Bantuan Sosial (Bansos) Beras adalah program bantuan pemerintah kepada masyarakat miskin dan rentan. Tujuannya jelas: membantu memenuhi kebutuhan pangan dasar, mengurangi beban ekonomi, serta meningkatkan kesejahteraan dan kualitas hidup masyarakat penerima manfaat.
Paling tidak, ada empat alasan mengapa program ini tetap relevan hingga saat ini. Pertama, untuk membantu memenuhi kebutuhan dasar. Masyarakat miskin dan rentan sangat terbantu dengan bantuan beras dalam memenuhi kebutuhan pangan harian.
Kedua, mengurangi kemiskinan. Program ini memberikan bantuan langsung yang bisa menjadi penyangga hidup di tengah tekanan ekonomi. Ketiga, merespons krisis dan bencana. Dalam situasi darurat seperti bencana alam, bansos beras menjadi penyelamat pertama bagi banyak keluarga.
Terakhir, meningkatkan akses pangan. Bansos beras berkontribusi terhadap pemenuhan gizi dasar masyarakat yang selama ini kesulitan mengakses pangan yang cukup dan berkualitas.
Pemerintah saat ini telah memperpanjang program bansos beras 10 kg untuk enam bulan di tahun 2025, mencakup 18,3 juta keluarga penerima manfaat (KPM). Penyalurannya dirancang berlangsung bertahap, termasuk pada periode Juni hingga Juli 2025 yang langsung mencakup dua bulan sekaligus.
Tak hanya itu, berbagai program sosial lainnya seperti Program Makan Bergizi Gratis, Program Keluarga Harapan (PKH), dan Kartu Sembako juga menjadi bagian dari upaya negara menanggulangi kemiskinan dan memperbaiki kualitas hidup masyarakat bawah.
Namun di tengah semua program ini, ada pertanyaan besar yang patut direnungkan bersama, Apakah bansos ini solusi jangka panjang, atau hanya pereda sementara dari luka struktural yang belum diobati?

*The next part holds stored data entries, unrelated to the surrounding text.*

(* ===== verification/Clock.v ===== *)
(** * Time

    The [time] crate's instants and durations as integers of nanoseconds: the range of
    [OffsetDateTime] (years -9999 to 9999), checked addition, and the part of an
    instant its fixed text formats keep. *)

From S2P Require Import Prelude.

Local Open Scope Z_scope.

Definition second : Z := 10 ^ 9.
Definition minute : Z := 60 * second.
Definition day : Z := 86400 * second.

Definition min_instant : Z := -377705116800 * second.
Definition max_instant : Z := 253402300799 * second + 999999999.

(** [OffsetDateTime::checked_add]; the operators [+] and [-] panic where this is
    [None]. *)
Definition checked_add (t d : Z) : option Z :=
  if (min_instant <=? t + d) && (t + d <=? max_instant) then Some (t + d) else None.

(** The instant a text with seconds stands for. *)
Definition floor_second (t : Z) : Z := t - t mod second.

(** [hour() * 60 + minute()] in UTC. *)
Definition minute_of_day (t : Z) : Z := (t / minute) mod 1440.

Lemma minute_of_day_range t : 0 <= minute_of_day t < 1440.
Proof. unfold minute_of_day. apply Z.mod_pos_bound. lia. Qed.

Lemma checked_add_spec t d r :
  checked_add t d = Some r <-> r = t + d /\ min_instant <= t + d <= max_instant.
Proof.
  unfold checked_add. destruct (_ && _) eqn:H; split; intros Hr.
  - apply andb_prop in H as []. simplify_eq. lia.
  - by destruct Hr as [-> _].
  - done.
  - destruct Hr as [_ ?]. apply andb_false_iff in H. lia.
Qed.

Lemma floor_second_le t : floor_second t <= t < floor_second t + second.
Proof. unfold floor_second, second. pose proof (Z.mod_pos_bound t (10 ^ 9)). lia. Qed.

Kita tidak bisa menutup mata bahwa bansos beras adalah 'dewa penolong' bagi masyarakat berpenghasilan rendah. Jika kita sungguh ingin membebaskan Indonesia dari ketergantungan pada bansos beras, maka ada beberapa syarat fundamental yang harus segera dipenuhi:
Pertama, peningkatan produktivitas pertanian. Indonesia perlu meningkatkan produksi beras secara signifikan melalui teknologi pertanian, perbaikan infrastruktur irigasi, dan penyuluhan pertanian yang berkelanjutan.
Kedua, kemandirian pangan. Ketergantungan terhadap impor harus ditekan. Produksi dalam negeri harus jadi tulang punggung ketahanan pangan nasional. Ketiga, kesejahteraan petani. Petani sebagai garda terdepan penyedia pangan harus diberdayakan, baik dari sisi harga jual hasil panen, akses terhadap bibit dan pupuk, hingga perlindungan sosial.
Keempat, pengurangan kemiskinan struktural. Akar masalah ketergantungan bansos ada pada kemiskinan. Maka strategi pengentasan kemiskinan—bukan hanya bantuan sementara—harus diprioritaskan.
Kelima, distribusi pangan yang efektif. Produksi beras yang cukup tak akan berarti jika distribusinya timpang. Pemerataan akses pangan harus dijamin oleh sistem logistik nasional yang kuat. Keenam, kebijakan pangan yang berkelanjutan. Diperlukan arah kebijakan yang konsisten, berorientasi jangka panjang, dan melibatkan lintas sektor.
Mimpi untuk Indonesia bebas dari bansos beras bukanlah utopia, melainkan visi yang harus terus diperjuangkan. Negara boleh membantu rakyatnya yang lemah, tapi tak boleh membiarkan mereka terus-menerus lemah. Bantuan sosial adalah jaring pengaman, bukan tempat tidur permanen.
Kini saatnya menggeser paradigma: dari ketergantungan menuju kemandirian, dari bantuan menuju pemberdayaan, dari sekadar bertahan hidup menuju kehidupan yang lebih bermartabat.
Merdeka bukan sekadar bebas dari penjajah, tapi juga bebas dari belenggu kemiskinan dan ketergantungan pangan.